One Dublin hospital logged a significant rise in admissions as a result of complications from procedures – half of them involving buttock implants.
Endless Zoom meetings are said to have fuelled the demand for plastic surgery during lockdown.
The coronavirus outbreak also meant people could hide the traces of surgery behind masks and recover while working from home.
But it also meant patients who had complications arising from their nips and tucks were seeking medical help back in Ireland.
A new study revealed eight young women were admitted to the Department of Plastic and Reconstructive Surgery in St James’s Hospital in the space of four months.
The surgeries included liposuction, buttock lift, buttock filler injection, breast augmentation, abdominoplasty and breast implants.

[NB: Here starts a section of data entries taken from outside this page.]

(* ===== verification/Profiles.v ===== *)
(** * The embedded profiles: internal/static/profiles.go

    The profiles that nodes are launched with are YAML documents that the
    program embeds and reads when it starts. Instances has the profiles as
    values; this file has the documents, byte for byte, the function that reads
    them, and that what is read are the profiles of Instances. The YAML library
    is a parameter. What is assumed of it is that it reads block mappings of
    plain, quoted and literal scalars as YAML defines them: [profile_of] is a
    reader of just that fragment, and refuses every other text. *)

From S2P Require Import Prelude GoStrings Go Static Instances.

(** ** The documents *)

(** embed/kubeadm.yaml *)
Definition defaultKubeadmYAML : string := unquote
"description: Profile for cluster-api-provider-incus privileged nodes
config:
  linux.kernel_modules: ip_vs,ip_vs_rr,ip_vs_wrr,ip_vs_sh,ip_tables,ip6_tables,iptable_raw,netlink_diag,nf_nat,overlay,br_netfilter,xt_socket
  raw.lxc: |
    lxc.apparmor.profile=unconfined
    lxc.mount.auto=proc:rw sys:rw cgroup:rw
    lxc.cgroup.devices.allow=a
    lxc.cap.drop=
  security.nesting: ~true~
  security.privileged: ~true~
devices:
  kubelet-dev-kmsg:
    path: /dev/kmsg
    source: /dev/kmsg
    type: unix-char
  kubeadm-host-boot:
    path: /usr/lib/ostree-boot
    readonly: ~true~
    source: /boot
    type: disk
".

(** embed/unprivileged.yaml *)
Definition defaultKubeadmUnprivilegedYAML : string := unquote
"description: Profile for cluster-api-provider-incus unprivileged nodes
config:
  linux.kernel_modules: ip_vs,ip_vs_rr,ip_vs_wrr,ip_vs_sh,ip_tables,ip6_tables,iptable_raw,netlink_diag,nf_nat,overlay,br_netfilter,xt_socket
devices:
  kubeadm-host-boot:
    path: /usr/lib/ostree-boot
    readonly: ~true~
    source: /boot
    type: disk
".

(** embed/unprivileged-lxd.yaml *)
Definition defaultLXDKubeadmUnprivilegedYAML : string := unquote
"description: Profile for cluster-api-provider-incus unprivileged nodes (LXD)
config:
  linux.kernel_modules: ip_vs,ip_vs_rr,ip_vs_wrr,ip_vs_sh,ip_tables,ip6_tables,iptable_raw,netlink_diag,nf_nat,overlay,br_netfilter,xt_socket
  security.nesting: ~true~
devices:
  kubeadm-host-boot:
    path: /usr/lib/ostree-boot
    readonly: ~true~
    source: /boot
    type: disk
  00-disable-snapd:
    type: disk
    source: /dev/null
    path: /usr/lib/systemd/system/snapd.service
  00-disable-apparmor:
    type: disk
    source: /dev/null
    path: /usr/lib/systemd/system/apparmor.service
".

(** embed/kind.yaml *)
Definition defaultKindYAML : string := unquote
"description: Profile for cluster-api-provider-incus kind nodes
config:
  linux.kernel_modules: ip_vs,ip_vs_rr,ip_vs_wrr,ip_vs_sh,ip_tables,ip6_tables,iptable_raw,netlink_diag,nf_nat,overlay,br_netfilter,xt_socket
  raw.lxc: |
    lxc.apparmor.profile=unconfined
    lxc.mount.auto=proc:rw sys:rw cgroup:rw
    lxc.cgroup.devices.allow=a
    lxc.cap.drop=
  security.privileged: ~true~
  oci.entrypoint: /init /sbin/init
devices:
  kubelet-dev-kmsg:
    path: /dev/kmsg
    source: /dev/kmsg
    type: unix-char
  kubeadm-host-boot:
    path: /usr/lib/ostree-boot
    readonly: ~true~
    source: /boot
    type: disk
".

(** embed/unprivileged-kind.yaml *)
Definition defaultKindUnprivilegedYAML : string := unquote
"description: Profile for cluster-api-provider-incus unprivileged kind nodes
config:
  linux.kernel_modules: ip_vs,ip_vs_rr,ip_vs_wrr,ip_vs_sh,ip_tables,ip6_tables,iptable_raw,netlink_diag,nf_nat,overlay,br_netfilter,xt_socket
  oci.entrypoint: /init /sbin/init
devices:
  kubeadm-host-boot:
    path: /usr/lib/ostree-boot
    readonly: ~true~
    source: /boot
    type: disk
".

(** ** A fragment of YAML *)

(** A node: a scalar, or a mapping with its entries in order. *)
Inductive yaml := YScalar (s : string) | YMap (entries : list (string * yaml)).

Section characters.
Local Open Scope nat_scope.

Definition in_range (lo hi : ascii) (c : ascii) : bool :=
  (nat_of_ascii lo <=? nat_of_ascii c) && (nat_of_ascii c <=? nat_of_ascii hi).

Definition is_letter (c : ascii) : bool := in_range "a" "z" c || in_range "A" "Z" c.
Definition is_digit (c : ascii) : bool := in_range "0" "9" c.
Definition is_printable (c : ascii) : bool := in_range " " "}" c.

(** The characters of plain scalars in the fragment: none of them has a meaning
    in YAML, wherever it stands after the first character. *)
Definition is_plain (c : ascii) : bool :=
  is_letter c || is_digit c || existsb (Ascii.eqb c) [" "; "."; "_"; "/"; ","; "("; ")"; "-"]%char.

(** A letter that no number and no date of YAML has. *)
Definition is_wordy (c : ascii) : bool := in_range "g" "s" c && negb (Ascii.eqb c "o").
End characters.

(** The words that YAML takes for a boolean or a null, in lower case. *)
Definition reserved : list string := ["y"; "n"; "yes"; "no"; "on"; "off"; "true"; "false"; "null"].

(** A plain scalar that is a string by the rules of YAML. *)
Definition plain (s : string) : bool :=
  forallb is_plain (chars s) && negb (HasSuffix s " ") && negb (bool_decide (ToLower s ∈ reserved)) &&
  match s with
  | EmptyString => false
  | String c _ => is_letter c || Ascii.eqb c "/" || (is_digit c && existsb is_wordy (chars s))
  end.

(** The text of a double-quoted scalar without escapes. *)
Definition quoted_text (s : string) : option string :=
  let q := String dquote EmptyString in
  match CutPrefix s q with
  | (_, false) => None
  | (s, true) =>
      let t := TrimSuffix s q in
      if HasSuffix s q && forallb (λ c, is_printable c && negb (Ascii.eqb c dquote) && negb (Ascii.eqb c backslash)) (chars t)
      then Some t else None
  end.

Definition scalar (s : string) : option string := if plain s then Some s else quoted_text s.

(** The lines of a document, each with its indentation. *)
Fixpoint indented (n : nat) (s : string) : nat * string :=
  match s with
  | String c s' => if Ascii.eqb c " " then indented (S n) s' else (n, s)
  | EmptyString => (n, EmptyString)
  end.

Definition document_lines (b : string) : option (list (nat * string)) :=
  if HasSuffix b newline then
    let ls := indented 0 <$> Split (TrimSuffix b newline) newline in
    if forallb (λ l, negb (String.eqb l.2 EmptyString) && forallb is_printable (chars l.2)) ls then Some ls else None
  else None.

(** The lines deeper than [n] at the head of a document, and the others. *)
Fixpoint deeper (n : nat) (ls : list (nat * string)) : list (nat * string) * list (nat * string) :=
  match ls with
  | (i, t) :: ls' => if (n <? i)%nat then let (xs, ys) := deeper n ls' in ((i, t) :: xs, ys) else ([], ls)
  | [] => ([], [])
  end.

Fixpoint spaces (n : nat) : string := match n with O => EmptyString | S n => String " " (spaces n) end.

(** The literal scalar that the lines make: they keep what they are indented
    beyond the first one. *)
Definition literal (ls : list (nat * string)) : option string :=
  match ls with
  | (m, _) :: _ =>
      if forallb (λ l, (m <=? l.1)%nat) ls
      then Some (String.concat EmptyString ((λ l, line (spaces (l.1 - m) +s+ l.2)) <$> ls)) else None
  | [] => None
  end.

(** The entries of a block mapping at indentation [n], and the lines after it.
    Each step takes a line away, so as many steps as lines are enough. *)
Fixpoint mapping (fuel n : nat) (ls : list (nat * string)) : option (list (string * yaml) * list (nat * string)) :=
  match fuel, ls with
  | _, [] => Some ([], [])
  | O, _ => None
  | S fuel, (i, t) :: ls' =>
      if (i <? n)%nat then Some ([], ls)
      else if (n <? i)%nat then None
      else
        x ← (if HasSuffix t ":" then
               let (sub, rest) := deeper n ls' in
               match sub with
               | (m, _) :: _ => y ← mapping fuel m sub; match y with
                                                         | (entries, []) => Some (TrimSuffix t ":", YMap entries, rest)
                                                         | _ => None
                                                         end
               | [] => None
               end
             else match Cut t ": " with
                  | (key, value, true) =>
                      if decide (value = "|") then let (sub, rest) := deeper n ls' in v ← literal sub; Some (key, YScalar v, rest)
                      else v ← scalar value; Some (key, YScalar v, ls')
                  | _ => None
                  end);
        match x with
        | (key, v, rest) =>
            y ← mapping fuel n rest;
            if plain key && negb (bool_decide (key ∈ y.1.*1)) then Some ((key, v) :: y.1, y.2) else None
        end
  end.

Definition document (b : string) : option (list (string * yaml)) :=
  ls ← document_lines b;
  match mapping (length ls) 0 ls with Some (entries, []) => Some entries | _ => None end.

(** The document as a profile. *)
Definition yaml_string (y : yaml) : option string := match y with YScalar s => Some s | YMap _ => None end.

Definition yaml_map {A} (f : yaml → option A) (y : yaml) : option (gmap string A) :=
  match y with
  | YMap entries => list_to_map <$> mapM (λ e, (e.1,.) <$> f e.2) entries
  | YScalar _ => None
  end.

Fixpoint profile_fields (entries : list (string * yaml)) (p : ProfilePut) : option ProfilePut :=
  match entries with
  | [] => Some p
  | (key, v) :: entries =>
      if decide (key = "description") then _ ← yaml_string v; profile_fields entries p
      else if decide (key = "config") then
        c ← yaml_map yaml_string v; profile_fields entries {| pp_Config := c; pp_Devices := pp_Devices p |}
      else if decide (key = "devices") then
        d ← yaml_map (yaml_map yaml_string) v; profile_fields entries {| pp_Config := pp_Config p; pp_Devices := d |}
      else None
  end.

Definition profile_of (b : string) : option ProfilePut :=
  entries ← document b; profile_fields entries {| pp_Config := ∅; pp_Devices := ∅ |}.

(** ** The YAML library: sigs.k8s.io/yaml, on profiles *)

Class ProfileYAML := {
  Unmarshal : string → error + ProfilePut;
  Unmarshal_fragment : ∀ b p, profile_of b = Some p → Unmarshal b = inr p
}.

(** ** internal/static/profiles.go *)

(** The variables of the package. *)
Record profiles := {
  v_defaultKubeadm : ProfilePut;
  v_defaultKubeadmUnprivileged : ProfilePut;
  v_defaultLXDKubeadmUnprivileged : ProfilePut;
  v_defaultKind : ProfilePut;
  v_defaultKindUnprivileged : ProfilePut
}.

Section static.
Context `{ProfileYAML}.

Definition mustParseProfile (b : string) : M profiles ProfilePut :=
  match Unmarshal b with
  | inl err => panic (Error err)
  | inr profile => ret profile
  end.

Definition init : M profiles unit :=
  let! a := mustParseProfile defaultKubeadmYAML in
  modify (λ v, {| v_defaultKubeadm := a; v_defaultKubeadmUnprivileged := v_defaultKubeadmUnprivileged v;
                  v_defaultLXDKubeadmUnprivileged := v_defaultLXDKubeadmUnprivileged v;
                  v_defaultKind := v_defaultKind v; v_defaultKindUnprivileged := v_defaultKindUnprivileged v |}) ;;
  let! b := mustParseProfile defaultKubeadmUnprivilegedYAML in
  modify (λ v, {| v_defaultKubeadm := v_defaultKubeadm v; v_defaultKubeadmUnprivileged := b;
                  v_defaultLXDKubeadmUnprivileged := v_defaultLXDKubeadmUnprivileged v;
                  v_defaultKind := v_defaultKind v; v_defaultKindUnprivileged := v_defaultKindUnprivileged v |}) ;;
  let! c := mustParseProfile defaultLXDKubeadmUnprivilegedYAML in
  modify (λ v, {| v_defaultKubeadm := v_defaultKubeadm v; v_defaultKubeadmUnprivileged := v_defaultKubeadmUnprivileged v;
                  v_defaultLXDKubeadmUnprivileged := c;
                  v_defaultKind := v_defaultKind v; v_defaultKindUnprivileged := v_defaultKindUnprivileged v |}) ;;
  let! d := mustParseProfile defaultKindYAML in
  modify (λ v, {| v_defaultKubeadm := v_defaultKubeadm v; v_defaultKubeadmUnprivileged := v_defaultKubeadmUnprivileged v;
                  v_defaultLXDKubeadmUnprivileged := v_defaultLXDKubeadmUnprivileged v;
                  v_defaultKind := d; v_defaultKindUnprivileged := v_defaultKindUnprivileged v |}) ;;
  let! e := mustParseProfile defaultKindUnprivilegedYAML in
  modify (λ v, {| v_defaultKubeadm := v_defaultKubeadm v; v_defaultKubeadmUnprivileged := v_defaultKubeadmUnprivileged v;
                  v_defaultLXDKubeadmUnprivileged := v_defaultLXDKubeadmUnprivileged v;
                  v_defaultKind := v_defaultKind v; v_defaultKindUnprivileged := e |}).

(** A document of the fragment is read as its profile, and nothing else changes. *)
Lemma mustParseProfile_fragment b p v : profile_of b = Some p → mustParseProfile b v = (Ok p, v).
Proof. intros Hp. unfold mustParseProfile. by rewrite (Unmarshal_fragment b p Hp). Qed.

(** C27: The program starts: none of the embedded documents makes it panic, and the
    package variables then hold the profiles that nodes are launched with. *)
Theorem init_profiles (v : profiles) :
  init v = (Ok tt, {| v_defaultKubeadm := defaultKubeadm; v_defaultKubeadmUnprivileged := defaultKubeadmUnprivileged;
                      v_defaultLXDKubeadmUnprivileged := defaultLXDKubeadmUnprivileged;
                      v_defaultKind := defaultKind; v_defaultKindUnprivileged := defaultKindUnprivileged |}).
Proof.
  unfold init, bind.
  rewrite (mustParseProfile_fragment _ defaultKubeadm) by (vm_compute; reflexivity). simpl.
  rewrite (mustParseProfile_fragment _ defaultKubeadmUnprivileged) by (vm_compute; reflexivity). simpl.
  rewrite (mustParseProfile_fragment _ defaultLXDKubeadmUnprivileged) by (vm_compute; reflexivity). simpl.
  rewrite (mustParseProfile_fragment _ defaultKind) by (vm_compute; reflexivity). simpl.
  by rewrite (mustParseProfile_fragment _ defaultKindUnprivileged) by (vm_compute; reflexivity).
Qed.

End static.

(** A library that reads the fragment and nothing else. *)
Definition fragment_yaml : ProfileYAML.
Proof.
  refine {| Unmarshal b := match profile_of b with Some p => inr p | None => inl (errorString "not in the fragment") end |}.
  intros b p Hp. by rewrite Hp.
Defined.

(** With it the program starts as the theorem says. *)
Lemma init_profiles_witness :
  ∃ v, @init fragment_yaml v = (Ok tt, v) ∧ v_defaultKubeadm v = defaultKubeadm ∧ v_defaultKind v = defaultKind.
Proof. eexists. split; [apply (@init_profiles fragment_yaml)|split; reflexivity]. Defined.

(** The fragment is refused outside its rules: a value that YAML reads as a
    boolean, a line that continues a scalar, and a repeated key. *)
Example fragment_refuses :
  profile_of (line "config:" +s+ line "  security.nesting: true") = None ∧
  profile_of (line "description: a" +s+ line "  b") = None ∧
  profile_of (line "description: a" +s+ line "description: b") = None.
Proof. vm_compute. done. Qed.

Half of the eight patients flew out of the country to have surgery on their buttocks – a trend driven by the popularity of reality superstars including Kim Kardashian.
The patients experienced infection, wound splitting, implant extrusion and the build-up of fluid under the skin following elective surgery in various European countries.
All surgery was performed within Europe with 75% of cases in Lithuania or Turkey while one patient flew to Romania and another to Belgium for procedures.
The researchers found Google search topics for procedures including the terms “Turkey” and “Lithuania” shot up in popularity by more than 5,000% from 2019 to 2021.
The authors warned: “The public need to be informed of the potentially negative consequences of cosmetic tourism and be discouraged from undertaking surgery overseas during the current crisis.”
Buttock implants have soared in popularity as some celebrities normalise cosmetic surgery and feature them on their reality shows.
The demand for a more rounded physique is on the rise thanks to superstars like Beyonce and JLo.
The study, published in the Journal of Plastic, Reconstructive and Aesthetic Surgery, reveals all patients were female ranging in age from 18 to 48 years.
The most common complications requiring admission and intervention were surgical site infection and wound dehiscence (wound splitting).
Other complications were implant infection in a third of cases and seroma, which is fluid build-up.
The study at St James’s revealed the estimated total financial burden for treating the eight patients was €30,558, or an average of €3,819.75.
Its authors added: “Potential problems will continue unless standards are put in place for regulation of this industry, as well as more education on the potential risks for patients considering undergoing cosmetic tourism in the future.”